Problem to work on -
Look through the listing below for the string "manager". Show each line where it occurs.

Provided information -

Definition get_graph (graph_id : option string) : M manager pydict :=
  let* p := find_graph graph_id in ret (snapshot (snd p)).

(** [_assert_owner] *)
Definition assert_owner (g : graph) (user_id : option string) : res unit :=
  let normalized_user := strip (opt_str user_id) in
  let owner := strip (g_user_id g) in
  if is_empty normalized_user then Ok tt
  else if negb (is_empty owner) && negb (String.eqb owner normalized_user)
  then Err (ValueError "Supervisor graph is owned by another user") else Ok tt.

Definition list_graphs (user_id status : option string) (limit : Z) : M manager (list pydict) :=
  let user := str_or_none (strip (opt_str user_id)) in
  let st := str_or_none (lower (strip (opt_str status))) in
  raise_if (match st with Some s => negb (str_in s SUPERVISOR_GRAPH_STATUSES) | None => false end)
    (ValueError ("Invalid graph status '" +:+ opt_str status +:+ "'. Allowed values: "
                 +:+ join ", " (sort_strings SUPERVISOR_GRAPH_STATUSES) +:+ ".")) ;;;
  let capped_limit := Z.max 1 (Z.min limit 2000) in
  let* graphs := gets m_graphs in
  let rows := sort_by (fun a b => String.leb (g_updated_at b) (g_updated_at a)) (d_values graphs) in
  let wanted := List.filter (fun g =>
    match user with Some u => String.eqb (g_user_id g) u | None => true end
    && match st with Some s => String.eqb (g_status g) s | None => true end) rows in
  ret (map snapshot (take (Z.to_nat capped_limit) wanted)).

(** The head shared by the mutating methods: find the graph, check its owner,
    work on it. *)
Definition on_owned (graph_id user_id : option string) (body : string -> M gstate pydict) :
    M manager pydict :=
  let* p := find_graph graph_id in
  let '(gid, g) := p in
  lift (assert_owner g user_id) ;;;
  with_graph gid g (body gid).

Output of the exercise -
Definition get_graph (graph_id : option string) : M manager pydict :=
Definition list_graphs (user_id status : option string) (limit : Z) : M manager (list pydict) :=
    M manager pydict :=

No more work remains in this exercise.